[Start of section]
(** X25: a call of [run] reads the battery only when more than 30000 ms
    have passed since the last reading: otherwise the stored voltage, the
    level and the time of the last reading are unchanged; when it does read,
    the level stored at the end of the call is the level of the new reading,
    and the time of the reading is recorded unless that level is CRITICAL. *)
Theorem battery_refresh_cadence (io : RunIO) (s : Engine) :
  let elapsed := wrap32 (wrap32 (now io) - last_battery_check s) in
  let level := classify_voltage (adc_to_voltage (wrap32 (adc_raw io))) in
  (elapsed <= 30000 -> battery_record (final (run io s)) = battery_record s)
  /\ (30000 < elapsed ->
      battery_level (metrics (final (run io s))) = level
      /\ battery_voltage (metrics (final (run io s)))
         = adc_to_voltage (wrap32 (adc_raw io))
      /\ (level <> BATTERY_CRITICAL ->
          last_battery_check (final (run io s)) = wrap32 (now io))).
Proof.
  cbv zeta. rewrite battery_record_after_policy.
  split; intros H.
  - destruct (Z.gtb_spec (wrap32 (wrap32 (now io) - last_battery_check s)) 30000);
      [lia | reflexivity].
  - assert (Hrec : battery_record
                     (final (when (wrap32 (wrap32 (now io) - last_battery_check s)
                                   >? 30000)
                               (update_battery_status (adc_raw io) (bat_i2s io) ;;
                                modify (set_last_battery_check (wrap32 (now io)))) s))
                   = battery_record (final (run io s)))
      by (symmetry; apply battery_record_after_policy).
    destruct (Z.gtb_spec (wrap32 (wrap32 (now io) - last_battery_check s)) 30000)
      as [_ | Hle]; [ | lia].
    cbn [when] in Hrec. unfold bind in Hrec.
    rewrite update_battery_status_cases in Hrec. cbv zeta in Hrec.
    set (v := adc_to_voltage (wrap32 (adc_raw io))) in *.
    set (s1 := upd_metrics (set_battery v (classify_voltage v)) s) in *.
    assert (Hk : forall mode,
               battery_record (final (set_energy_mode (bat_i2s io) mode s1))
               = (v, classify_voltage v, last_battery_check s)).
    { intros mode.
      rewrite (keeps_set_energy_mode battery_record) by reflexivity. reflexivity. }
    unfold battery_record in Hrec at 2.
    destruct (classify_voltage v) eqn:L.
    + cbn in Hrec. injection Hrec as <- <- <-.
      split; [reflexivity | split; [reflexivity | intros _; reflexivity]].
    + cbn in Hrec. injection Hrec as <- <- <-.
      split; [reflexivity | split; [reflexivity | intros _; reflexivity]].
    + destruct (set_energy_mode_returns (bat_i2s io) ENERGY_ULTRA_ECO s1)
        as (s2 & E & _); [discriminate | ].
      specialize (Hk ENERGY_ULTRA_ECO). rewrite E in Hk, Hrec.
      cbn [final] in Hk. unfold battery_record in Hk. injection Hk as K1 K2 K3.
      cbn in Hrec. injection Hrec as <- <- <-.
      split; [exact K2 | split; [exact K1 | intros _; reflexivity]].
    + specialize (Hk ENERGY_DEEP_SLEEP).
      destruct (set_energy_mode (bat_i2s io) ENERGY_DEEP_SLEEP s1) as [[] s2 | s2];
        cbn [final] in Hk; unfold battery_record in Hk; injection Hk as K1 K2 K3;
        cbn in Hrec; injection Hrec as <- <- <-;
        (split; [exact K2 | split; [exact K1 | intros C; contradiction]]).
Qed.

End BatteryCadence.

(** ** A cycle with voice in degraded mode *)

Section VoicedCycle.

Lemma degraded_stage (io : RunIO) (s : Engine) :
  voice_detected (metrics s) = true ->
  model_loaded s = false ->
  exists s', run_inference_stage io s = Returned tt s'
             /\ total_inferences (metrics s') = wrap32 (total_inferences (metrics s) + 1)
             /\ last_activity_time s' = wrap32 (now io)
             /\ predicted_class (metrics s') = CLASS_SILENCE
             /\ length (filter is_led_write (trace s'))
                = length (filter is_led_write (trace s)).
Proof.
  intros Hv Hm. unfold run_inference_stage, bind.
  destruct (gate_with_voice s Hv) as [E | E]; rewrite E;
    unfold run_energy_inference, bind, get;
    cbn [TFLITE_AVAILABLE model_loaded set_inference_skip_counter];
    rewrite Hm; cbn -[wrap32]; eexists; repeat split.
Qed.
[End of section]
Copy out the listing above, line by line and exactly, from its first line to the line holding "(elapsed <= 30000", inclusive.

(** X25: a call of [run] reads the battery only when more than 30000 ms
    have passed since the last reading: otherwise the stored voltage, the
    level and the time of the last reading are unchanged; when it does read,
    the level stored at the end of the call is the level of the new reading,
    and the time of the reading is recorded unless that level is CRITICAL. *)
Theorem battery_refresh_cadence (io : RunIO) (s : Engine) :
  let elapsed := wrap32 (wrap32 (now io) - last_battery_check s) in
  let level := classify_voltage (adc_to_voltage (wrap32 (adc_raw io))) in
  (elapsed <= 30000 -> battery_record (final (run io s)) = battery_record s)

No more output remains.